🤖 AI Summary
This work addresses the vulnerability of deep learning–based power control in massive MIMO systems to input perturbations—such as user location errors—and the absence of formal robustness guarantees. It presents the first formal verification framework for deep neural networks in regression tasks with nonlinear output constraints, combining DeepPoly abstract bound propagation with constraint programming. Adversarial perturbations are modeled as hyperrectangular sets, and a constrained numerical feasibility problem is formulated to ensure a provable lower bound on performance. Experimental results demonstrate that well-trained models exhibit local robustness under position perturbations of up to ±1 meter, with an optimality gap no greater than 1%.
📝 Abstract
Deep learning is a promising approach to optimize wireless communication by simplifying the search for near-optimal solutions.
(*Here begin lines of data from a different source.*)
(* ===== verification/Expiry.v ===== *)
(** The expiry scheduler: internal/contractworkflowengine/cronjobs.go and
    datatype/expirationpolicy.

    A tick reads the expired contracts in one transaction and then expires each in
    a transaction of its own ([sweep]); other transactions may commit in between
    ([sweep_interleaved]). *)
From S2P Require Import Prelude Json ContractState Store Repos Negotiation.
Import GoStrings.

(** ** datatype/expirationpolicy *)
Inductive ExpirationPolicy := Renewal | Termination | Archiving.
#[export] Instance ExpirationPolicy_eq_dec : EqDecision ExpirationPolicy.
Proof. solve_decision. Defined.

Definition policy_String (p : ExpirationPolicy) : string :=
  match p with Renewal => "RENEWAL" | Termination => "TERMINATION" | Archiving => "ARCHIVING" end.

Definition NewExpirationPolicy (s : string) : result ExpirationPolicy :=
  let flag := ToUpper s in
  if bool_decide (flag = "RENEWAL") then Ok Renewal
  else if bool_decide (flag = "TERMINATION") then Ok Termination
  else if bool_decide (flag = "ARCHIVING") then Ok Archiving
  else Err (Errorf "invalid expiration policy").

(** ** cronjobs.go *)

(** [expiredContract] is the row as the first transaction read it.  The action of
    each policy is a log line. *)
Definition callExpirationLogic (expiredContract : Contract) : Tx () :=
  policy ←
    match c_exp_policy expiredContract with
    | Some p => wrap "could not create expiration policy" (lift (NewExpirationPolicy p))
    | None => throw (Errorf "unknown expiration policy for expired contract")
    end;
  _ ← wrap "could not update expired contract"
    (ContractRepo.UpdateState (c_did expiredContract) Expired);
  emit "CONTRACT_EXPIRED" (c_did expiredContract)
    [("contract_version", jint (c_contract_version expiredContract));
     ("state", JStr (state_String (c_state expiredContract)));
     ("exp_policy", JStr (policy_String policy))].

(** One transaction per contract; an error is logged and the loop goes on. *)
Fixpoint expire_all (e : Env) (expiredContracts : list Contract) (s : Store) : Store :=
  match expiredContracts with
  | [] => s
  | c :: rest => expire_all e rest (run (callExpirationLogic c) e s).2
  end.

Definition readExpiredContracts (e : Env) (s : Store) : list Contract :=
  rows_where (ContractRepo.is_expired (env_now e)) ((map_to_list (contracts s)).*2).

Definition sweep (e : Env) (s : Store) : Store := expire_all e (readExpiredContracts e s) s.

(** A tick whose list was read before the transactions in [between] committed. *)
Definition sweep_interleaved (e : Env) (between : Store → Store) (s : Store) : Store :=
  expire_all e (readExpiredContracts e s) (between s).

(** ** Lemmas *)
Lemma is_expired_effective now c :
  ContractRepo.is_expired now c = true → effective_state now c = Expired.
Proof.
  unfold ContractRepo.is_expired, effective_state. destruct (c_exp_date c) as [d|]; [|done].
  intros [Hd Hs]%andb_true_iff. apply Z.ltb_lt in Hd. rewrite (proj2 (Z.leb_le d now)) by lia. simpl.
  revert Hs. destruct (c_state c); vm_compute; congruence.
Qed.

(** Persisting EXPIRED on a row that reads EXPIRED changes no reading of it. *)
Lemma effective_Expired now c c' :
  effective_state now c = Expired → c_state c' = Expired → effective_state now c' = Expired.
Proof.
  intros _ H. unfold effective_state. rewrite H. destruct (c_exp_date c'); [|done].
  by rewrite andb_false_r.
Qed.

(** The contracts table of a store, without its revision clocks. *)
Definition readings (e : Env) (s : Store) : gmap string ContractState :=
  effective_state (env_now e) <$> contracts s.

(** What one expiry transaction does: nothing, or EXPIRED on the row. *)
Lemma callExpirationLogic_Ok c e s u s' :
  callExpirationLogic c e s = Ok (u, s') →
  contracts s' = alter (λ row, contracts_before_update (env_now e) row (with_state Expired row)) (c_did c)
    (contracts s).
Proof.
  unfold callExpirationLogic. intros HR. destruct (c_exp_policy c); run_inv.
  match goal with HE : emit _ _ _ _ _ = _ |- _ => apply emit_Ok in HE as -> end.
  match goal with HU : ContractRepo.UpdateState _ _ _ _ = _ |- _ => apply update_row_Ok in HU as -> end.
  done.
Qed.

Lemma before_update_exp_date now old new :
  c_exp_date (contracts_before_update now old new) = c_exp_date new.
Proof. apply (before_update_column c_exp_date). by intros ????. Qed.

Lemma expire_one_readings c e s :
  (∀ row, contracts s !! c_did c = Some row → effective_state (env_now e) row = Expired) →
  readings e (run (callExpirationLogic c) e s).2 = readings e s.
Proof.
  intros Hrow. unfold run. destruct (callExpirationLogic c e s) as [[u s']|] eqn:E; [|done]. simpl.
  apply callExpirationLogic_Ok in E. unfold readings. rewrite E. apply map_eq. intros i.
  rewrite !lookup_fmap. destruct (decide (i = c_did c)) as [->|Hne].
  - rewrite lookup_alter_eq. destruct (contracts s !! c_did c) as [row|] eqn:Er; [|done]. simpl.
    f_equal. rewrite (Hrow row eq_refl). apply (effective_Expired _ row); [by apply Hrow|].
    by rewrite before_update_state.
  - by rewrite lookup_alter_ne.
Qed.

Lemma expire_all_readings e l s :
  (∀ c row, c ∈ l → contracts s !! c_did c = Some row → effective_state (env_now e) row = Expired) →
  readings e (expire_all e l s) = readings e s.
Proof.
  revert s. induction l as [|c l IH]; intros s Hl; simpl; [done|].
  assert (E : readings e (run (callExpirationLogic c) e s).2 = readings e s).
  { apply expire_one_readings. intros row Hr. apply (Hl c); [left|done]. }
  rewrite IH; [done|]. intros c' row Hc' Hrow.
  apply (f_equal (.!! c_did c')) in E. unfold readings in E. rewrite !lookup_fmap, Hrow in E.
  simpl in E. destruct (contracts s !! c_did c') as [row0|] eqn:E0; [|done].
  injection E as E. rewrite E. apply (Hl c'); [by right|done].
Qed.

(** A policy the sweep accepts. *)
Definition known_policy (c : Contract) : bool :=
  match c_exp_policy c with Some p => is_ok (NewExpirationPolicy p) | None => false end.

Lemma callExpirationLogic_succeeds c e s :
  known_policy c = true → c_did c ≠ EmptyString → ∃ s', callExpirationLogic c e s = Ok ((), s').
Proof.
  intros Hp Hd. unfold known_policy in Hp. unfold callExpirationLogic, mbind, tx_bind, wrap, lift.
  destruct (c_exp_policy c) as [p|]; [|done]. destruct (NewExpirationPolicy p); [|done].
  unfold ContractRepo.UpdateState, ContractRepo.update_row, modify, emit, wrap, CreateEvent.
  cbn [o_event_type o_did]. rewrite (bool_decide_eq_false_2 (c_did c = EmptyString)) by done.
  eexists. reflexivity.
Qed.

Lemma run_expire_known c e s :
  known_policy c = true → c_did c ≠ EmptyString →
  contracts (run (callExpirationLogic c) e s).2 =
  alter (λ row, contracts_before_update (env_now e) row (with_state Expired row)) (c_did c) (contracts s).
Proof.
  intros Hp Hd. destruct (callExpirationLogic_succeeds c e s Hp Hd) as [s' E].
  unfold run. rewrite E. by apply callExpirationLogic_Ok in E.
Qed.

Lemma run_expire_unknown c e s : known_policy c = false → (run (callExpirationLogic c) e s).2 = s.
Proof.
  unfold known_policy, run, callExpirationLogic, mbind, tx_bind, wrap, lift.
  destruct (c_exp_policy c) as [p|]; [|done]. by destruct (NewExpirationPolicy p).
Qed.

Lemma expire_all_other e l s did :
  (∀ c, c ∈ l → c_did c = did → known_policy c = false ∨ c_did c = EmptyString) →
  (∀ c, c ∈ l → c_did c ≠ EmptyString) →
  contracts (expire_all e l s) !! did = contracts s !! did.
Proof.
  revert s. induction l as [|c l IH]; intros s Hl Hne; simpl; [done|].
  rewrite IH; [|intros; apply Hl; [by right|done] | intros; apply Hne; by right].
  destruct (known_policy c) eqn:Hp; [|by rewrite run_expire_unknown].
  rewrite run_expire_known; [|done|apply Hne; left].
  destruct (decide (c_did c = did)) as [E|E].
  - destruct (Hl c ltac:(left) E) as [?|Hd]; [congruence|]. by destruct (Hne c ltac:(left)).
  - by rewrite lookup_alter_ne.
Qed.

Lemma expire_all_hit e l s did c :
  c ∈ l → c_did c = did → known_policy c = true → (∀ c, c ∈ l → c_did c ≠ EmptyString) →
  is_Some (contracts s !! did) →
  ∃ row, contracts (expire_all e l s) !! did = Some row ∧ c_state row = Expired.
Proof.
  intros Hc Hd Hp Hne Hs.
  assert (Hstep : ∀ c s row, contracts s !! did = Some row →
    ∃ row', contracts (run (callExpirationLogic c) e s).2 !! did = Some row' ∧
      (c_state row = Expired ∨ (c_did c = did ∧ known_policy c = true ∧ c_did c ≠ EmptyString) →
       c_state row' = Expired)).
  { clear. intros c s row Hrow. unfold run.
    destruct (callExpirationLogic c e s) as [[u s']|] eqn:E; simpl.
    - apply callExpirationLogic_Ok in E. rewrite E.
      destruct (decide (c_did c = did)) as [Ed|Ed].
      + rewrite Ed, lookup_alter_eq, Hrow. eexists. split; [done|]. intros _. by rewrite before_update_state.
      + rewrite lookup_alter_ne by done. exists row. split; [done|]. naive_solver.
    - exists row. split; [done|]. intros [?|(_ & Hp & Hn)]; [done|].
      destruct (callExpirationLogic_succeeds c e s Hp Hn) as [s' E']. by rewrite E in E'. }
  assert (Hkeep : ∀ l s row, contracts s !! did = Some row → c_state row = Expired →
    ∃ row', contracts (expire_all e l s) !! did = Some row' ∧ c_state row' = Expired).
  { clear -Hstep. induction l as [|c l IH]; intros s row Hrow HE; simpl; [eauto|].
    destruct (Hstep c s row Hrow) as (row' & Hr & H'). eapply IH; eauto. }
  revert s Hs. induction l as [|c' l IH]; intros s [row Hrow]; [by apply elem_of_nil in Hc|].
  simpl. destruct (Hstep c' s row Hrow) as (row' & Hr & H').
  apply elem_of_cons in Hc as [<-|Hc].
  - eapply Hkeep; [exact Hr|]. apply H'. right. split_and!; auto. apply Hne. left.
  - apply IH; eauto. intros; apply Hne; by right.
Qed.

Lemma elem_of_readExpiredContracts e s c :
  c ∈ readExpiredContracts e s ↔
  ∃ did, contracts s !! did = Some c ∧ ContractRepo.is_expired (env_now e) c = true.
Proof.
  unfold readExpiredContracts. rewrite elem_of_rows_where. split.
  - intros [([did c'] & -> & Hin)%list_elem_of_fmap Hx]. apply elem_of_map_to_list in Hin. eauto.
  - intros (did & Hc & Hx). split; [|done]. apply list_elem_of_fmap. exists (did, c).
    split; [done|]. by apply elem_of_map_to_list.
Qed.

(** What a sweep leaves of each row. *)
Lemma sweep_row e s did c :
  keyed s → contracts s !! did = Some c →
  if ContractRepo.is_expired (env_now e) c && known_policy c
  then ∃ c', contracts (sweep e s) !! did = Some c' ∧ c_state c' = Expired
  else contracts (sweep e s) !! did = Some c.
Proof.
  intros HK Hc. destruct (HK did c Hc) as [Hd _].
  assert (Hne : ∀ c, c ∈ readExpiredContracts e s → c_did c ≠ EmptyString).
  { intros c1 (did1 & Hc1 & _)%elem_of_readExpiredContracts. by destruct (HK did1 c1 Hc1) as [-> ?]. }
  destruct (ContractRepo.is_expired (env_now e) c && known_policy c) eqn:E.
  + apply andb_true_iff in E as [Hx Hp].
    apply (expire_all_hit e _ s did c); eauto. apply elem_of_readExpiredContracts. eauto.
  + unfold sweep. rewrite expire_all_other; [done| |done].
    intros c0 (did0 & Hc0 & Hx0)%elem_of_readExpiredContracts Hd0.
    destruct (HK did0 c0 Hc0) as [Hd0' _]. left.
    assert (c0 = c) as -> by congruence. by rewrite Hx0 in E.
Qed.

Lemma sweep_readings e s : keyed s → readings e (sweep e s) = readings e s.
Proof.
  intros HK. apply expire_all_readings. intros c row (did & Hc & Hx)%elem_of_readExpiredContracts Hrow.
  destruct (HK did c Hc) as [Hd _]. rewrite Hd, Hc in Hrow. injection Hrow as <-.
  by apply is_expired_effective.
Qed.

(** A sweep that no other transaction interleaves with persists exactly what
    readers already see.  Every contract whose expiry date has passed, in a state
    the query selects and with a declared policy, is stored as EXPIRED; every
    other row, a DRAFT past its date or one without a policy included, is left as
    it was; and the effective state of every contract is the same before and
    after. *)
Theorem sweep_persists_the_effective_state (e : Env) (s : Store) :
  keyed s →
  readings e (sweep e s) = readings e s ∧
  ∀ did c, contracts s !! did = Some c →
    if ContractRepo.is_expired (env_now e) c && known_policy c
    then ∃ c', contracts (sweep e s) !! did = Some c' ∧ c_state c' = Expired
    else contracts (sweep e s) !! did = Some c.
Proof.
  intros HK. split; [by apply sweep_readings|]. intros did c Hc. by apply sweep_row.
Qed.

(** A contract past its date: noon of the demo clock minus a day. *)
Definition demo_outdated (st : ContractState) (policy : option string) : Contract :=
  let c := demo_contract "did:c1" st (JObj ∅) in
  {| c_did := c_did c; c_origin := c_origin c; c_contract_version := c_contract_version c;
     c_state := st; c_created_by := c_created_by c; c_created_at := c_created_at c;
     c_updated_at := c_updated_at c; c_start_date := None; c_exp_date := Some 1785499200000000;
     c_exp_policy := policy; c_exp_notice_period := None; c_name := None; c_description := None;
     c_responsible := c_responsible c; c_contract_data := c_contract_data c;
     c_template_did := c_template_did c; c_template_version := c_template_version c;
     c_target_id := None; c_content_updated_at := c_content_updated_at c; c_pdf := no_pdf |}.

Lemma demo_keyed c : c_did c ≠ EmptyString → keyed (demo_store c).
Proof.
  intros H did c' Hc. unfold demo_store in Hc. simpl in Hc.
  apply lookup_insert_Some in Hc as [[<- <-]|[_ Hc]]; [done|by rewrite lookup_empty in Hc].
Qed.

Lemma sweep_persists_witness :
  let s := demo_store (demo_outdated Active (Some "ARCHIVING")) in
  readings demo_env (sweep demo_env s) = readings demo_env s ∧
  ∃ c', contracts (sweep demo_env s) !! "did:c1" = Some c' ∧ c_state c' = Expired.
Proof.
  intros s. destruct (sweep_persists_the_effective_state demo_env s) as [H1 H2].
  - by apply demo_keyed.
  - split; [exact H1|]. exact (H2 "did:c1" (demo_outdated Active (Some "ARCHIVING")) eq_refl).
Defined.

(** A DRAFT past its date reads EXPIRED and is never persisted as such. *)
Example outdated_draft_is_never_persisted :
  let s := demo_store (demo_outdated Draft (Some "ARCHIVING")) in
  effective_state (env_now demo_env) (demo_outdated Draft (Some "ARCHIVING")) = Expired ∧
  sweep demo_env s = s.
Proof. split; vm_compute; reflexivity. Qed.

(** The state is not checked again in the second transaction: a contract that was
    terminated after the list was read is moved out of TERMINATED. *)
Example sweep_overwrites_a_termination :
  let s := demo_store (demo_outdated Active (Some "ARCHIVING")) in
  let terminated := (run (ContractRepo.UpdateState "did:c1" Terminated) demo_env s).2 in
  (c_state <$> contracts terminated !! "did:c1") = Some Terminated ∧
  (c_state <$> contracts (sweep_interleaved demo_env (λ _, terminated) s) !! "did:c1") = Some Expired.
Proof. split; vm_compute; reflexivity. Qed.
Definition NormalizeTemplateData (raw : option json) : result json :=
  data ← decodeDocumentData raw;
  if negb (isCanonicalEnvelope data) then Err (Errorf "template data must use the canonical dcs:documentStructure envelope") else
  _ ← enforceCanonicalOntologyIRIs (canonicalOntologyIRIs hub) data;
  let normal := normalizeCanonicalEnvelope hub "dcs:ContractTemplate" data in
  _ ← validateExternalContextsResolvable hub normal;
  _ ← validateCanonicalEnvelope normal (expectedPolicyTypes "dcs:ContractTemplate");
  Ok (JObj normal).

Definition NormalizeTemplateDataForPersistence (public_url : string) (raw : option json) (did : string) : result json :=
  normalized ← NormalizeTemplateData raw;
  addDocumentIdentity (Some normalized) (ResourceIRI public_url "template" did) [did].

Definition NormalizeContractData (raw : option json) : result json :=
  data ← decodeDocumentData raw;
  _ ← validateContractHierarchyInvariants data;
  if negb (isCanonicalEnvelope data) then Err (Errorf "contract data must use the canonical dcs:documentStructure envelope") else
  _ ← enforceCanonicalOntologyIRIs (canonicalOntologyIRIs hub) data;
  let normal := normalizeCanonicalEnvelope hub "dcs:Contract" data in
  _ ← validateContractMetadataType normal;
  _ ← validateExternalContextsResolvable hub normal;
  _ ← validateCanonicalEnvelope normal (expectedPolicyTypes "dcs:Contract");
  Ok (JObj normal).

Definition NormalizeContractDataForPersistence (public_url : string) (raw : option json) (did : string) : result json :=
  normalized ← NormalizeContractData raw;
  anchored ← addDocumentIdentity (Some normalized) (ResourceIRI public_url "contract" did) [did];
  canonicalizeContractReferences public_url (Some anchored).
End entry.

Definition ValidateContractSemantics (raw : option json) : result () :=
  data ← decodeDocumentData raw;
  if negb (isCanonicalEnvelope data) then Err (Errorf "contract data must use the canonical dcs:documentStructure envelope") else
  validateCanonicalEnvelope data (expectedPolicyTypes "dcs:Contract").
Prior studies on deep learning-based wireless communication optimization have explored supervised learning approaches that map raw user information, such as location or channel state information, to optimal power allocation vectors. While this approach demonstrates competitive performance, it is susceptible to adversarial attacks via input perturbations. Current defense mechanisms primarily rely on empirical methods, which do not provide formal guarantees of robustness. We fill this gap by proposing a formal verification framework to evaluate the robustness of deep learning-based power allocation in multi-cell massive multiple-input multiple-output (MIMO) systems against a wide range of potential adversarial input manipulations. To the best of our knowledge, this is the first attempt to formally verify deep neural networks in a regression setting with non-linear output constraints. We model the adversary's capabilities using hyper-rectangle constraints on their perturbation, adopt the abstraction-based bound-propagation technique (DeepPoly) to bound the interval of potential allocated powers, and formulate the minimum performance requirements as a constrained program for numerical feasibility analysis. Evaluation on publicly available datasets for power allocation in multi-cell massive MIMO indicates that a well-trained model can guarantee the local robustness under location perturbation by +-1m while retaining a maximum 1% optimality gap.